It describes and lays out the provisions under which TDS will be applicable for deduction on interest incomes or payments on anything but securities.

Following are some of its salient features:
  1. TDS is deductible on interest against fixed deposits, recurring deposits, loans and advances of both a secured (for instance, against collateral) and unsecured nature.
  2. TDS Deductible on interest against securities are also considered under the TDS rules; however, the provisions with respect to that are covered under Section 193 of the Income Tax Act.
  3. This section is only applicable to the residents of India. Hence, all the provisions are not applied to Non-Resident Indians.
  4. Payments made to NRIs are also subject to TDS deductions, but that portion is covered in Section 195 of the Income Tax Act.
  5. In case an individual or an entity is not liable to pay taxes since their incomes do not exceed the minimum income slab which is taxable as per the government regulations, the respective entities can submit a copy of either Form 15G (for resident Indians under the age of 60 and Hindu Undivided Families) or Form 15H (for resident Indians either turning 60 during the Financial Year or who have already turned 60) to the payer of the interest.

Who is required to deduct TDS as per Section 194A of the Income Tax Act?

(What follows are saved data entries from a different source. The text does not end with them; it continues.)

(* ===== verification/QrPair.v ===== *)
(** * QR pairing, both devices together

    One device shows its code and waits with an open window; the other scans
    it. AddPeer of daemon/pairing.go on the second against handlePeer of
    daemon/receive.go on the first: afterwards each trusts the other. *)

From S2P Require Import Prelude GoStrings GoPath Go GoNet GoFmt GoTime Sha256 Json JsonRec JsonSize Base64 Fs Proto Ipc Paths Receive Config Pairing Transport Rns World Peer Transfer Exchange Completion.
From Stdlib Require Import ZArith Lia String Ascii List Bool.
From stdpp Require Import base list strings gmap option numbers.

#[local] Open Scope string_scope.
#[local] Open Scope list_scope.
#[local] Open Scope Z_scope.

(** ** A disk that takes the store *)

(** [p] is a file or could be one. *)
Definition takes_file (f : fs) (p : string) : Prop :=
  match fs_nodes f !! p with
  | Some (NFile _) => True
  | Some _ => False
  | None => is_dir f (path_dir p) = true
  end.
Definition devices_tmp (st : Store) : string := devicesPath st +:+ ".tmp".
Record can_save (st : Store) (f : fs) : Prop := {
  cs_faultless : fs_faults f = [];
  cs_tmp : takes_file f (devices_tmp st);
  cs_file : takes_file f (devicesPath st);
  cs_years : forallb (λ d, year_ok (dev_PairedAt d)) (s_devices st) = true;
}.

Lemma can_create_ok f p : takes_file f p → can_create p f = (Ok (), f).
Proof. unfold takes_file, can_create. destruct (fs_nodes f !! p) as [[]|]; try done. by intros ->. Qed.
Lemma write_file_ok f p b : fs_faults f = [] → takes_file f p → write_file p b f = (Ok (), fs_set p (NFile b) f).
Proof.
  intros Hf Hw. unfold write_file. rewrite (bind_Ok _ _ _ _ _ (can_create_ok _ _ Hw)).
  by apply faulty_write_none.
Qed.
(** Writing a file does not take the place of another. *)
Lemma writing_keeps_dirs f p b d : takes_file f p → is_dir f d = true → is_dir (fs_set p (NFile b) f) d = true.
Proof.
  unfold takes_file, is_dir, fs_set. cbn [fs_nodes]. destruct (d =?s "/"); [done|]. cbn [orb]. intros Hw Hd.
  destruct (decide (p = d)) as [->|Hne].
  - rewrite lookup_insert_eq. by destruct (fs_nodes f !! d) as [[]|].
  - by rewrite lookup_insert_ne.
Qed.
Lemma writable_set f p b q : p ≠ q → takes_file f p → takes_file f q → takes_file (fs_set p (NFile b) f) q.
Proof.
  intros Hne Hp Hq. unfold takes_file at 1. cbn [fs_set fs_nodes]. rewrite lookup_insert_ne by done.
  unfold takes_file in Hq. destruct (fs_nodes f !! q) as [[]|]; [done..|]. by apply writing_keeps_dirs.
Qed.
Lemma rename_ok f p q b :
  fs_faults f = [] → file_at f p = Some b → takes_file f q →
  ∃ f', rename p q f = (Ok (), f').
Proof.
  intros Hf Hp Hq. unfold rename. eexists.
  assert (read_file p f = (Ok b, f)) as E.
  { unfold read_file. unfold file_at in Hp. destruct (fs_nodes f !! p) as [[]|]; naive_solver. }
  rewrite (bind_Ok _ _ _ _ _ E), (bind_Ok _ _ _ _ _ (can_create_ok _ _ Hq)), faulty_none by done. reflexivity.
Qed.

Lemma saveDevicesLocked_ok s :
  can_save (cs_store s) (cs_fs s) → ∃ s', saveDevicesLocked s = (Ok (), s').
Proof.
  intros [Hf Ht Hp Hy]. unfold saveDevicesLocked. rewrite (bind_Ok _ _ s (cs_store s) s) by done. rewrite Hy. cbn [negb].
  cbv zeta. fold (devices_tmp (cs_store s)). set (tmp := devices_tmp (cs_store s)) in *. set (b := marshal_devices (cs_store s)).
  assert (tmp ≠ devicesPath (cs_store s)) as Hne by apply tmp_not_devices.
  unfold bind, on_store_fs, zoom. rewrite write_file_ok by done. cbn [cs_fs].
  destruct (rename_ok (fs_set tmp (NFile b) (cs_fs s)) tmp (devicesPath (cs_store s)) b) as [f' E];
    [done|unfold file_at; cbn; by rewrite lookup_insert_eq|by apply writable_set|].
  rewrite E. by eexists.
Qed.

(** The device as AddDevice stores it is saved. *)
Lemma AddDevice_ok d s :
  can_save (cs_store s) (cs_fs s) → year_ok (cs_now s) = true → dev_PairedAt d = cs_now s →
  ∃ s', AddDevice d s = (Ok (), s') ∧ cs_store s' = add_store (cs_now s) d (cs_store s).
Proof.
  intros Hc Hy Hd.
  assert (∃ s', AddDevice d s = (Ok (), s')) as [s' E]; [|exists s'; split; [done|by eapply AddDevice_store]].
  unfold AddDevice. rewrite (bind_Ok _ _ s (cs_now s) s) by done. cbv zeta.
  rewrite (bind_Ok _ _ s (cs_store s) s) by done.
  assert (year_ok (dev_PairedAt (if dev_PairedAt d =? zeroTime then set_dev_PairedAt (cs_now s) d else d)) = true) as Hy'.
  { case_match; cbn; [done|by rewrite Hd]. }
  set (d' := if _ =? _ then _ else _) in *. clearbody d'. destruct Hc as [Hf Ht Hp Hys].
  assert (∀ l, forallb (λ d, year_ok (dev_PairedAt d)) l = true →
    ∃ s', (set_store (with_devices l (cs_store s)) ;;; saveDevicesLocked) s = (Ok (), s')) as Hsave.
  { intros l Hl. apply saveDevicesLocked_ok. by split. }
  destruct (find_fp _ _); apply Hsave.
  - clear -Hys Hy'. induction (s_devices (cs_store s)) as [|e l IH]; [done|]. cbn [forallb update_first] in *.
    apply andb_true_iff in Hys as [H1 H2]. case_match; cbn [forallb]; [by rewrite Hy', H2|by rewrite H1, IH].
  - rewrite forallb_app, Hys. cbn [forallb]. by rewrite Hy'.
Qed.

(** ** Greetings *)
Section pairing.
Context `{Reticulum}.

(** advertiseAddr always returns; [greeted] is the daemon after it and
    [greeting] the hello that is sent. *)
Lemma refreshAdvertiseAddr_ok d : ∃ d', refreshAdvertiseAddr d = (Ok (), d') ∧ only_addr d d'.
Proof.
  assert (∃ d', refreshAdvertiseAddr d = (Ok (), d')) as [d' E].
  { unfold refreshAdvertiseAddr, bind, get_state, ret, modify. cbv zeta. repeat case_match; eauto. }
  exists d'. split; [done|]. by eapply refreshAdvertiseAddr_keeps.
Qed.
Lemma advertiseAddr_ok d : ∃ a d', advertiseAddr d = (Ok a, d') ∧ only_addr d d'.
Proof.
  assert (∃ a d', advertiseAddr d = (Ok a, d')) as (a & d' & E).
  { unfold advertiseAddr. rewrite (bind_Ok _ _ d d d) by done. destruct (refreshAdvertiseAddr_ok d) as (d1 & E & _).
    destruct (if o_autoIP (d_set d) then _ else _) as [[host p]|]; [destruct (host =?s "127.0.0.1")|];
      eexists _, _; (rewrite (bind_Ok _ _ _ _ _ E) || rewrite (bind_Ok _ _ d () d) by done); reflexivity. }
  exists a, d'. split; [done|]. by eapply advertiseAddr_keeps.
Qed.
Definition advertised (d : Daemon) : string := match (advertiseAddr d).1 with Ok a => a | _ => "" end.
Definition greeted (d : Daemon) : Daemon := (advertiseAddr d).2.
Definition greeting (d : Daemon) (folders : bool) : Header := hello_header (greeted d) (advertised d) folders.

Lemma advertiseAddr_eq d : advertiseAddr d = (Ok (advertised d), greeted d).
Proof. destruct (advertiseAddr_ok d) as (a & d' & E & _). unfold advertised, greeted. by rewrite E. Qed.
Lemma greeted_only d : only_addr d (greeted d).
Proof. destruct (advertiseAddr_ok d) as (a & d' & E & Ho). unfold greeted. by rewrite E. Qed.

(** Bounds under which a hello fits a frame. *)
Definition modest_as (name addr rns : string) : Prop :=
  Z.of_nat (String.length name) ≤ 65536 ∧ Z.of_nat (String.length addr) ≤ 1024 ∧
  Z.of_nat (String.length rns) ≤ 1024.
Definition modest (d : Daemon) : Prop := modest_as (o_name (d_set d)) (advertised d) (rnsKey d).

Lemma rnsKey_only d d' : only_addr d d' → rnsKey d' = rnsKey d.
Proof. by intros [x ->]. Qed.
Lemma greeting_ok d folders : Header_ok (greeting d folders).
Proof. unfold Header_ok. cbn. by split_and!. Qed.
(** A header that introduces a device. *)
Definition introduction (ty fp name addr rns : string) (folders : bool) : Header :=
  set_hdr_Folders folders (set_hdr_Version ProtocolVersion (set_hdr_RNS rns (set_hdr_Fingerprint fp
    (set_hdr_Name name (set_hdr_Addr addr (set_hdr_Type ty zero_Header)))))).
Lemma introduction_fits ty fp name addr rns folders :
  (members_size [("type", JStr ty)] ≤ 40)%nat → (String.length fp ≤ 64)%nat →
  Z.of_nat (String.length name) ≤ 65536 → Z.of_nat (String.length addr) ≤ 1024 →
  Z.of_nat (String.length rns) ≤ 1024 → fits (introduction ty fp name addr rns folders).
Proof.
  intros Ht Hf Hn Ha Hr. unfold fits, marshal_Header.
  replace (Header_json (introduction ty fp name addr rns folders)) with
    (JObj (opt_bool "folders" folders ++ [("type", JStr ty)] ++ opt_int "version" ProtocolVersion ++
           opt_str "fingerprint" fp ++ opt_str "name" name ++ opt_str "addr" addr ++ opt_str "rns" rns)).
  2: { unfold Header_json. cbn. by rewrite !app_nil_r. }
  match goal with |- context [JObj ?l] => pose proof (print_obj_size l) as Hp end.
  rewrite !members_size_app in Hp.
  pose proof (members_opt_str "fingerprint" fp) as H1. pose proof (json_quote_bound fp) as H2.
  pose proof (members_opt_str "name" name) as H3. pose proof (json_quote_bound name) as H4.
  pose proof (members_opt_str "addr" addr) as H5. pose proof (json_quote_bound addr) as H6.
  pose proof (members_opt_str "rns" rns) as H7. pose proof (json_quote_bound rns) as H8.
  assert (members_size (opt_bool "folders" folders) ≤ 40)%nat as H10 by (apply Nat.leb_le; destruct folders; by vm_compute).
  assert (members_size (opt_int "version" ProtocolVersion) ≤ 40)%nat as H12 by (apply Nat.leb_le; by vm_compute).
  change MaxHeaderSize with 1048576.
  change (length (json_quote "fingerprint")) with 13%nat in H1. change (length (json_quote "name")) with 6%nat in H3.
  change (length (json_quote "addr")) with 6%nat in H5. change (length (json_quote "rns")) with 5%nat in H7. lia.
Qed.
Lemma modest_greeted d : modest d → modest_as (o_name (d_set (greeted d))) (advertised d) (rnsKey (greeted d)).
Proof.
  intros Hm. pose proof (greeted_only d) as Ho. unfold modest_as. rewrite (rnsKey_only _ _ Ho). by destruct Ho as [x ->].
Qed.
Lemma greeting_fits d folders : modest d → fits (greeting d folders).
Proof.
  intros (Hn & Ha & Hr)%modest_greeted. apply introduction_fits; [apply Nat.leb_le; by vm_compute| |done..].
  unfold store_Fingerprint, Fingerprint. by rewrite hex_encode_length, sha256_length.
Qed.

(** ** Trust and the fields that move later *)

Lemma update_first_trust st fp f fp' :
  (∀ d, dev_Name (f d) = dev_Name d ∧ dev_Fingerprint (f d) = dev_Fingerprint d) →
  IsTrusted (with_devices (update_first fp f (s_devices st)) st) fp' = IsTrusted st fp'.
Proof.
  intros Hf. unfold IsTrusted. cbn [with_devices s_devices]. induction (s_devices st) as [|d l IH]; [done|].
  unfold find_fp in *. cbn [update_first]. destruct (dev_Fingerprint d =?s fp); cbn [find].
  - destruct (Hf d) as [H1 ->]. destruct (dev_Fingerprint d =?s fp'); [|done]. cbn. by rewrite H1.
  - destruct (dev_Fingerprint d =?s fp'); [done|]. exact IH.
Qed.
Lemma UpdateRNS_ok fp v s :
  ∃ s', UpdateRNS fp v s = (Ok (), s') ∧ ∀ fp', IsTrusted (cs_store s') fp' = IsTrusted (cs_store s) fp'.
Proof.
  assert (∃ s', UpdateRNS fp v s = (Ok (), s')) as [s' E].
  { unfold UpdateRNS, update_field. destruct (v =?s ""); [by eexists|]. rewrite (bind_Ok _ _ s (cs_store s) s) by done.
    destruct (find_fp _ _) as [d|]; [|by eexists]. destruct (dev_RNS d =?s v); [by eexists|]. unfold bind at 1, set_store.
    apply (ignore_returns any_cstate); [apply saveDevicesLocked_runs|done]. }
  exists s'. split; [done|]. intros fp'. unfold UpdateRNS in E. apply update_field_store in E; [|by intros []].
  rewrite E. destruct (v =?s ""); [done|]. by apply update_first_trust.
Qed.

(** An operation of the store, in the daemon. *)
Lemma on_store_Ok {A} (m : M cstate A) d a s' :
  m (d_cs d) = (Ok a, s') → on_store m d = (Ok a, with_cs s' d).
Proof. intros E. unfold on_store, zoom. by rewrite E. Qed.

(** ** The window *)

(** A device that connects through an open window becomes trusted under the
    name it gives, and the window is closed. *)
Lemma tryCompletePairing_ok d fp name addr remote ps :
  window_admits d fp = Some ps → IsTrusted (d_store d) fp = None →
  can_save (d_store d) (d_fs d) → year_ok (d_now d) = true →
  ∃ d', tryCompletePairing fp name addr remote d = (Ok true, d') ∧
    (∀ fp', IsTrusted (d_store d') fp' = if fp =?s fp' then Some name else IsTrusted (d_store d) fp') ∧
    pg_window (d_pair d') = None.
Proof.
  intros Hw Ht Hc Hy. unfold tryCompletePairing, read_window. rewrite (bind_Ok _ _ d _ d) by reflexivity.
  assert (∃ i, pg_window (d_pair d) = Some i) as [i Hi].
  { unfold window_admits in Hw. destruct (pg_window (d_pair d)) as [i|]; [by exists i|done]. }
  rewrite Hi, Hw. unfold complete_window. rewrite (bind_Ok _ _ d d d) by done.
  rewrite bool_decide_eq_false_2 by (rewrite Ht; by intros H1; apply H1). cbv zeta.
  set (dev := mkDevice name fp _ (d_now d) "" "").
  destruct (AddDevice_ok dev (d_cs d)) as (s' & E & Hs); [done|done|done|].
  rewrite (bind_Ok _ _ _ _ _ (try_Ok _ _ _ _ (on_store_Ok _ _ _ _ E))). eexists. split; [reflexivity|]. split.
  - intros fp'. change (IsTrusted (cs_store s') fp' = (if fp =?s fp' then Some name else IsTrusted (d_store d) fp')).
    rewrite Hs. apply add_store_trust.
  - cbn. rewrite Hi. by rewrite bool_decide_eq_true_2.
Qed.

(** ** Both ends of the hello *)

Lemma on_c_script {A} (m : M conn A) t (Q : A → conn → Prop) (F : peer → Prop) R :
  script on_wire any_conn m t Q → (∀ p a c, F p → Q a c → R a (mkPeer c (p_d p))) → script p_conn F (on_c m) t R.
Proof. intros Hm HR. by eapply (script_zoom p_conn on_wire). Qed.

(** The daemon of the peer, off the wire. *)
Definition at_daemon (d : Daemon) (p : peer) : Prop := p_d p = d.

The following persons are required to deduct TDS according to section 194A:

  1. An individual or a Hindu Undivided Family provided that under and as per Section 44AB of the Income Tax Act of 1961, they are liable to get their accounts audited by a Chartered Accountant. Other individuals and Hindu Undivided Families are exempted from these provisions of Section 194A of the Income Tax Act
  2. .
  3. All other entities described as "assessees" by the Income Tax Act of 1961, such as a Partnership, a Company, an Association of Persons (AOP) or a Body of Individuals (BOI).

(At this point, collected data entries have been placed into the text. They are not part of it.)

(* ===== verification/Delivery.v ===== *)
(** * A send, from one daemon to the other

    SendFiles and SendClipboard of daemon/send.go on one device against
    handlePeer of daemon/receive.go on the other, over one connection: the
    dial, the hello, and the session. *)

From S2P Require Import Prelude GoStrings GoPath Go GoNet GoFmt Sha256 Json JsonRec JsonSize Fs Proto Ipc Paths Receive Config Send Transfer Exchange Completion Transport Rns World Peer QrPair Signals Dial.
From Stdlib Require Import ZArith Lia String Ascii List Bool.
From stdpp Require Import base list strings gmap option numbers.

#[local] Open Scope string_scope.
#[local] Open Scope list_scope.
#[local] Open Scope Z_scope.

(** ** What a hello changes *)

(** The files of the device store. *)
Definition store_file (st : Store) (p : string) : Prop := p = devicesPath st ∨ p = devices_tmp st.

(** The disk, apart from some files; no fault turns up. *)
Definition fs_settled (P : string → Prop) (f f' : fs) : Prop :=
  only P f f' ∧ (fs_faults f = [] → fs_faults f' = []).
#[export] Instance fs_settled_preorder P : PreOrder (fs_settled P).
Proof. split; [by intros f|]. intros f1 f2 f3 [H1 H2] [H3 H4]. split; [by etransitivity|auto]. Qed.

Lemma keeps_next_fault P : keeps (fs_settled P) next_fault.
Proof.
  intros f r f' E. unfold next_fault in E. destruct (fs_faults f) as [|x l] eqn:Ef; injection E as <- <-; [done|].
  split; [done|]. by rewrite Ef.
Qed.
Lemma keeps_set (P : string → Prop) p n : P p → keeps (fs_settled P) (modify (fs_set p n)).
Proof.
  intros Hp. apply keeps_modify. intros f. split; [|done]. intros q Hq. apply lookup_insert_ne. by intros ->.
Qed.
#[local] Hint Resolve keeps_next_fault keeps_set : keeps.
Lemma write_file_settled (P : string → Prop) p b : P p → keeps (fs_settled P) (write_file p b).
Proof.
  intros Hp. unfold write_file, faulty_write. apply keeps_bind; [apply _| |].
  { intros f r f' ->%can_create_pure. reflexivity. }
  intros _. apply keeps_bind; [apply _|auto with keeps|]. intros [|k|e]; auto with keeps.
Qed.
Lemma rename_settled (P : string → Prop) p q : P p → P q → keeps (fs_settled P) (rename p q).
Proof.
  intros Hp Hq. unfold rename, faulty. apply keeps_bind; [apply _| |].
  { intros f r f' E. apply read_file_pure in E as ->. reflexivity. }
  intros b. apply keeps_bind; [apply _| |].
  { intros f r f' ->%can_create_pure. reflexivity. }
  intros _. apply keeps_bind; [apply _|auto with keeps|]. intros [|k|e]; auto with keeps; apply keeps_modify; intros f; (split; [|done]);
    intros x Hx; cbn; rewrite lookup_insert_ne, lookup_delete_ne by (by intros ->); done.
Qed.

(** The store, apart from the addresses and keys of its devices. *)
Record settled (s s' : cstate) : Prop := {
  se_now : cs_now s' = cs_now s;
  se_dir : s_dir (cs_store s') = s_dir (cs_store s);
  se_cert : s_certDER (cs_store s') = s_certDER (cs_store s);
  se_trust : ∀ fp, IsTrusted (cs_store s') fp = IsTrusted (cs_store s) fp;
  se_fs : fs_settled (store_file (cs_store s)) (cs_fs s) (cs_fs s');
}.
Lemma store_file_dir st st' : s_dir st' = s_dir st → store_file st' = store_file st.
Proof. unfold store_file, devices_tmp, devicesPath. by intros ->. Qed.
#[export] Instance settled_preorder : PreOrder settled.
Proof.
  split; [by intros s; split|]. intros s1 s2 s3 [H1 H2 H3 H4 H5] [K1 K2 K3 K4 K5].
  split; [congruence..|by intros fp; rewrite K4|]. rewrite (store_file_dir _ _ H2) in K5. by etransitivity.
Qed.

Lemma on_store_fs_settled {A} (m : M fs A) s r s' :
  on_store_fs m s = (r, s') → keeps (fs_settled (store_file (cs_store s))) m → settled s s'.
Proof.
  intros E Hm. apply zoom_inv in E as (f & E & ->). apply Hm in E. by split.
Qed.
Lemma saveDevicesLocked_settled : keeps settled saveDevicesLocked.
Proof.
  intros s r s' E. unfold saveDevicesLocked in E. rewrite (bind_Ok _ _ s (cs_store s) s) in E by done.
  destruct (negb _) in E; [by injection E as _ <-|]. cbv zeta in E.
  apply bind_inv in E as [(u & s1 & E1 & E2)|(r0 & E1 & _)];
    (apply on_store_fs_settled in E1; [|apply write_file_settled; by right]); [|done].
  pose proof (store_file_dir _ _ (se_dir _ _ E1)) as Hd.
  apply on_store_fs_settled in E2; [by etransitivity|]. rewrite Hd. apply rename_settled; [by right|by left].
Qed.

Lemma set_devices_settled f fp s :
  (∀ d, dev_Name (f d) = dev_Name d ∧ dev_Fingerprint (f d) = dev_Fingerprint d) →
  settled s (mkCstate (with_devices (update_first fp f (s_devices (cs_store s))) (cs_store s)) (cs_fs s) (cs_now s)).
Proof. intros Hf. split; [done..| |done]. intros fp'. by apply update_first_trust. Qed.
Lemma update_field_settled get set fp v :
  (∀ d, dev_Name (set v d) = dev_Name d ∧ dev_Fingerprint (set v d) = dev_Fingerprint d) →
  keeps settled (update_field get set fp v).
Proof.
  intros Hs s r s' E. unfold update_field in E. destruct (v =?s ""); [by injection E as _ <-|].
  rewrite (bind_Ok _ _ s (cs_store s) s) in E by done.
  destruct (find_fp fp _) as [d|]; [|by injection E as _ <-]. destruct (get d =?s v); [by injection E as _ <-|].
  apply set_then_save in E. etransitivity; [by apply (set_devices_settled (set v) fp)|].
  by apply (keeps_ignore settled saveDevicesLocked saveDevicesLocked_settled) in E.
Qed.
Lemma UpdateRNS_settled fp v : keeps settled (UpdateRNS fp v).
Proof. by apply update_field_settled. Qed.
Lemma UpdateFcmToken_settled fp v : keeps settled (UpdateFcmToken fp v).
Proof. by apply update_field_settled. Qed.
Lemma UpdateAddr_settled fp a : keeps settled (UpdateAddr fp a).
Proof.
  intros s r s' E. unfold UpdateAddr in E. rewrite (bind_Ok _ _ s (cs_store s) s) in E by done.
  destruct (find_fp fp _) as [d|]; [|by injection E as _ <-]. destruct (dev_Addr d =?s a); [by injection E as _ <-|].
  etransitivity; [by apply (set_devices_settled (set_dev_Addr a) fp)|].
  set (s1 := mkCstate _ _ _). rewrite (bind_Ok _ _ s () s1) in E by done.
  apply bind_inv in E as [(u & s2 & E1 & E2)|(r0 & E1 & _)];
    apply (keeps_ignore settled saveDevicesLocked saveDevicesLocked_settled) in E1; [by injection E2 as _ <-|done].
Qed.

When is this deduction of TDS to be made?

The following persons are required to deduct TDS according to section 194A:

  1. This type of income tax is to be deducted by the entities described above, either at the time of payment of interest thereof in either cash, cheque, draft or any other mode, or when the said interest payment is credited to the account of the individual receiving the tax, whichever is earlier.
  2. In the cases in which such interest is credited to accounts such as Interest Payable Accounts or Suspense Accounts or any other accounts, conditions laid down under Section 194A shall apply and TDS will have to be deducted.

What is the Time limit for depositing TDS collected under section 194A?

TDS collected in the month of march shall be deposited to the government by 30th of April and for the rest of the months TDS collected shall be deposited by 7th of the next month.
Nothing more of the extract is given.